В заметке не упоминались многочисленные недруги мистера Фишбейна, в особенности внутри медицинского сообщества, доктора, которым не по вкусу были безапелляционность и решительность, с которыми Фишбейн высказывал и отстаивал свое мнение, словно проповедник, вещающий с кафедры, а также упрямое меньшинство, считавшее его взгляды чересчур консервативными. Ни словом не упоминалась и попытка чикагских медиков призвать его к порядку, когда, отвергнув некоторые новшества в акушерской практике, он пренебрежительно отозвался о них как о «глупостях и бреде». При этом враги и в АМА, и за ее пределами Фишбейну нужны были как воздух. Ему, как и Бринкли, жизнь без борьбы показалась бы пресной.

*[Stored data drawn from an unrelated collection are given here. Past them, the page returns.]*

Lemma le_neq_lt x y : d_le x y = true -> d_eqb y x = false -> d_lt x y = true.
Proof.
  unfold d_eqb, d_le, d_lt, SFeqb, SFleb, SFltb. rewrite (SFcompare_swap x y).
  destruct (SFcompare x y) as [[]|]; cbn; congruence.
Qed.

(* a step size that passes the guard of init_stepsize is in (0, 1e7] when it
   is not negative *)
Lemma guard_in_range x :
  is_double x -> d_le d_zero x = true ->
  d_eqb x d_zero || d_gt x d_1e7 = false -> in_range x.
Proof.
  intros Hv Hle Hg. apply orb_false_elim in Hg. destruct Hg as [Hz Hgt].
  split; [exact Hv|]. split.
  - apply le_neq_lt; assumption.
  - apply not_gt_le_any; [exact (proj2 (le_not_nan _ _ Hle))|reflexivity|exact Hgt].
Qed.

Lemma in_range_nonneg x : in_range x -> is_double x /\ d_le d_zero x = true.
Proof. intros (Hv & Hgt & _). split; [exact Hv|]. apply lt_le. exact Hgt. Qed.

Lemma scaled_nonneg d x :
  in_range x -> is_double (scale d x) /\ d_le d_zero (scale d x) = true.
Proof.
  intro Hr. unfold scale. destruct (d =? 1).
  - destruct (scale_up x Hr) as (Hv & _ & [Hgt|[Hr' _]]).
    + split; [exact Hv|].
      assert (Hn : is_nan (d_mul d_two x) = false).
      { destruct (is_nan (d_mul d_two x)) eqn:En; [|reflexivity].
        destruct (nan_compare_false (d_mul d_two x) d_1e7 En) as [Hc _]. congruence. }
      apply d_le_ord; [reflexivity|exact Hv|reflexivity|exact Hn|].
      assert (Ho : ord d_1e7 < ord (d_mul d_two x))
        by (apply d_lt_ord; [reflexivity|exact Hv|reflexivity|exact Hn|exact Hgt]).
      change (ord d_zero) with 0.
      assert (0 < ord d_1e7) by reflexivity. lia.
    + exact (in_range_nonneg _ Hr').
  - destruct (scale_down x Hr) as (Hv & _ & [Hz|(_ & Hr' & _)]).
    + split; [exact Hv|]. apply eq_le_swap. exact Hz.
    + exact (in_range_nonneg _ Hr').
Qed.

Section SearchTrace.
Context {Point Rng Log : Type}.
Variable C : collaborators Point Rng Log.

(* a run of init_stepsize that made probes, with its loop described *)
Lemma init_stepsize_trace fuel (s : base_hmc Point Rng) (l : Log) o s' l' g :
  init_stepsize C fuel s l = Some (o, s', l', Some g) ->
  d_eqb (nom_epsilon_ s) d_zero || d_gt (nom_epsilon_ s) d_1e7 = false /\
  pr_epsilon (g_first g) = nom_epsilon_ s /\
  epsilon_jitter_ s' = epsilon_jitter_ s /\
  exists e,
    loop_trace (g_direction g) (nom_epsilon_ s) (g_loop g) e (nom_epsilon_ s') /\
    match e with Break => o = Returned | Throw what => o = Threw what end.
Proof.
  intro Hrun.
  destruct (init_stepsize_run C _ _ _ _ _ _ _ Hrun)
    as [(_ & _ & _ & _ & Hg)|(Hguard & pr & s1 & l1 & e & s2 & its & Hp & Hloop & Hg & He)];
    [discriminate Hg|].
  injection Hg as ->. cbn [g_first g_direction g_loop].
  destruct (probe_eq C s l) as (pr0 & z1 & r1 & l1' & Hp' & _ & _ & Heps & _).
  rewrite Hp in Hp'. injection Hp' as -> -> ->.
  destruct (search_loop_inv C _ _ _ _ _ _ _ _ _ Hloop) as (Htr & _ & _ & Hj & _).
  cbn [nom_epsilon_ epsilon_jitter_] in Htr, Hj.
  split; [exact Hguard|]. split; [exact Heps|].
  destruct e as [|what].
  - destruct He as (-> & ->). cbn [set_z nom_epsilon_ epsilon_jitter_].
    split; [exact Hj|]. exists Break. split; [exact Htr|reflexivity].
  - destruct He as (-> & ->).
    split; [exact Hj|]. exists (Throw what). split; [exact Htr|reflexivity].
Qed.

(** X15: in a run of init_stepsize that is not skipped, the first probe and
    the first probe of the loop both use the nominal step size of entry; the
    loop makes at least one probe, and its i-th probe (from 0) uses the entry
    step size scaled i times, by 2.0 when the direction is +1 and by 0.5
    otherwise. On normal return the nominal step size is the one of the last
    probe; when an error is thrown it is that step size scaled once more. *)
Theorem init_stepsize_probe_sizes fuel (s : base_hmc Point Rng) (l : Log) o s' l' g :
  init_stepsize C fuel s l = Some (o, s', l', Some g) ->
  let step x := if g_direction g =? 1 then d_mul d_two x else d_mul d_half x in
  pr_epsilon (g_first g) = nom_epsilon_ s /\
  g_loop g <> [] /\
  (forall i it, nth_error (g_loop g) i = Some it ->
     pr_epsilon (it_probe it) = Nat.iter i step (nom_epsilon_ s)) /\
  nom_epsilon_ s'
  = Nat.iter (match o with
              | Returned => List.length (g_loop g) - 1
              | Threw _ => List.length (g_loop g)
              end) step (nom_epsilon_ s).
Proof.
  intros Hrun step.
  destruct (init_stepsize_trace _ _ _ _ _ _ _ Hrun) as (_ & Hfirst & _ & e & Htr & Ho).
  change step with (scale (g_direction g)).
  split; [exact Hfirst|]. split; [|split].
  - intro Hnil. rewrite Hnil in Htr. exact Htr.
  - exact (loop_trace_nth _ _ _ _ _ Htr).
  - destruct (loop_trace_split _ _ _ _ _ Htr) as (front & it & Hits & _ & _ & He).
    rewrite Hits, length_app. cbn [List.length].
    destruct e as [|what]; subst o.
    + destruct He as (_ & ->). f_equal. lia.
    + destruct He as (_ & -> & _). f_equal. lia.
Qed.

(** X16: when init_stepsize, entered with a nominal step size in (0, 1e7],
    returns normally, the nominal step size it leaves is again in (0, 1e7].
    With direction +1 it is exactly the entry step size times 2^n, n being
    the number of scalings (loop probes less one); with direction -1 it is
    at most the entry step size, and exactly the entry step size divided by
    2^n unless it has reached the smallest binade of the doubles. *)
Theorem init_stepsize_accepted_size fuel (s : base_hmc Point Rng) (l : Log) s' l' g :
  in_range (nom_epsilon_ s) ->
  init_stepsize C fuel s l = Some (Returned, s', l', Some g) ->
  let n := Z.of_nat (List.length (g_loop g) - 1) in
  in_range (nom_epsilon_ s') /\
  (g_direction g = 1 ->
     (B2Q (nom_epsilon_ s') == B2Q (nom_epsilon_ s) * 2 ^ n)%Q) /\
  (g_direction g = -1 ->
     (B2Q (nom_epsilon_ s') <= B2Q (nom_epsilon_ s))%Q /\
     (-1074 < Fe (nom_epsilon_ s') ->
        (B2Q (nom_epsilon_ s') * 2 ^ n == B2Q (nom_epsilon_ s))%Q)).
Proof.
  intros Hr Hrun n.
  destruct (init_stepsize_trace _ _ _ _ _ _ _ Hrun) as (_ & _ & _ & e & Htr & Ho).
  destruct e as [|what]; [|discriminate Ho].
  split; [exact (loop_trace_range _ _ _ _ _ Hr Htr)|]. split.
  - intro Hd. rewrite Hd in Htr. exact (loop_trace_up_exact _ _ _ Hr Htr).
  - intro Hd. rewrite Hd in Htr.
    destruct (loop_trace_down _ _ _ Hr Htr) as (Hle & _ & Hex).
    split; assumption.
Qed.

(** X17: the constructor leaves a nominal step size that is a number and not
    negative and a jitter in [0, 1), and set_nominal_stepsize,
    set_stepsize_jitter, sample_stepsize and init_stepsize (however it ends)
    keep it so, whatever doubles the setters are given. *)
Theorem sampler_invariant :
  (forall (z : Point) (r : Rng), well_formed (new_base_hmc z r)) /\
  (forall s : base_hmc Point Rng, well_formed s ->
     (forall (Derived : Type) (update_L_ : base_hmc Point Rng -> Derived -> Derived)
             (e : double) (d : Derived),
        is_double e -> well_formed (fst (set_nominal_stepsize update_L_ e s d))) /\
     (forall j : double, is_double j -> well_formed (set_stepsize_jitter j s)) /\
     well_formed (sample_stepsize C s) /\
     (forall fuel (l : Log) o s' l' g,
        init_stepsize C fuel s l = Some (o, s', l', g) -> well_formed s')).
Proof.
  split; [intros z r; repeat split|].
  intros s (Hv & Hn & Hjv & Hj0 & Hj1). split; [|split; [|split]].
  - intros Derived update_L_ e d He. unfold set_nominal_stepsize. cbn [fst].
    destruct (d_gt e d_zero) eqn:Eg; [|repeat split; assumption].
    repeat split; cbn [set_nom_epsilon nom_epsilon_ epsilon_jitter_]; try assumption.
    apply lt_le. exact Eg.
  - intros j Hjd. unfold set_stepsize_jitter.
    destruct (d_gt j d_zero) eqn:Eg; cbn [andb]; [|repeat split; assumption].
    destruct (d_lt j d_one) eqn:El; [|repeat split; assumption].
    repeat split; cbn [set_epsilon_jitter nom_epsilon_ epsilon_jitter_]; try assumption.
    apply lt_le. exact Eg.
  - unfold sample_stepsize. cbn [set_epsilon epsilon_jitter_ rand_int_ nom_epsilon_].
    destruct (truthy (epsilon_jitter_ s)); [|repeat split; assumption].
    destruct (rand_uniform_ C (rand_int_ s)) as [u r].
    repeat split; assumption.
  - intros fuel l o s' l' g Hrun.
    destruct g as [g|].
    + destruct (init_stepsize_trace _ _ _ _ _ _ _ Hrun) as (Hg & _ & Hj & e & Htr & Ho).
      assert (Hr := guard_in_range _ Hv Hn Hg).
      assert (Hnom : is_double (nom_epsilon_ s') /\ d_le d_zero (nom_epsilon_ s') = true).
      { pose proof (loop_trace_range _ _ _ _ _ Hr Htr) as Hx. destruct e as [|what].
        - exact (in_range_nonneg _ Hx).
        - destruct Hx as (x0 & Hr0 & ->). exact (scaled_nonneg _ _ Hr0). }
      destruct Hnom as [Hv' Hn']. unfold well_formed. rewrite Hj. auto.
    + destruct (init_stepsize_run C _ _ _ _ _ _ _ Hrun)
        as [(_ & _ & -> & _)|(_ & pr & s1 & l1 & e & s2 & its & _ & _ & Hg & _)];
        [repeat split; assumption|discriminate Hg].
Qed.

End SearchTrace.

(** ** Step sizes the guard does not stop *)

(* rounding does not look at the sign *)
Lemma binary_round_aux_neg M E l :
  binary_round_aux prec emax true M E l
  = match binary_round_aux prec emax false M E l with
    | S754_zero _ => S754_zero true
    | S754_infinity _ => S754_infinity true
    | S754_nan => S754_nan
    | S754_finite _ m e => S754_finite true m e
    end.
Proof.
  unfold binary_round_aux.
  destruct (shr_fexp prec emax M E l) as [mrs e1].
  destruct (shr_fexp prec emax _ e1 loc_Exact) as [mrs2 e2].
  destruct (shr_m mrs2); [reflexivity| |reflexivity].
  destruct (e2 <=? emax - prec); reflexivity.
Qed.

Lemma stuck_passes x :
  stuck x -> d_eqb x d_zero = false /\ d_gt x d_1e7 = false.
Proof.
  intros [Hn|[_ Hlt]]; destruct x as [s|s| |s m e]; try discriminate Hn;
    try (split; reflexivity); destruct s; try discriminate Hlt; split; reflexivity.
Qed.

В этом смысле они стоили друг друга.
Оба в 1937 году находились на пике карьеры. И оба отправились летом в Европу. Оба взяли с собой семьи.
После съезда медиков в Белфасте Фишбейны собирались прокатиться по Скандинавским странам.
Когда судно «Королева Мэри» 31 мая вошло в порт Шербура, семейство Бринкли на причале ждал лимузин с шофером, доставивший их на средиземноморское побережье. Ротари-клуб не впервые выбирал для своих съездов Ниццу: помимо ландшафтных красот, жизнь здесь увлекала разнообразием и насыщенностью: перестрелками, поножовщиной, пристрастием к пьяному вождению – в предыдущем году одного полицейского семь раз отвозили в госпиталь. Так что каникулы здесь обещали быть нескучными. Ходили даже слухи, что в городе действует шайка вымогателей, одетых священниками.
По окончании съезда Бринкли предприняли грандиозный экскурсионный тур – за десять недель они успели посетить Париж, Дижон, Гренобль, Канны, Рим, Неаполь, Флоренцию, Венецию, Югославию, Бельгию, Люксембург и Соединенное Королевство. Всюду их встречали с фанфарами. В Дублине, например, лорд-мэр устроил в их честь прием. Но больше всего доктору интересен был Берлин, где он смог наконец воочию увидеть Третий рейх.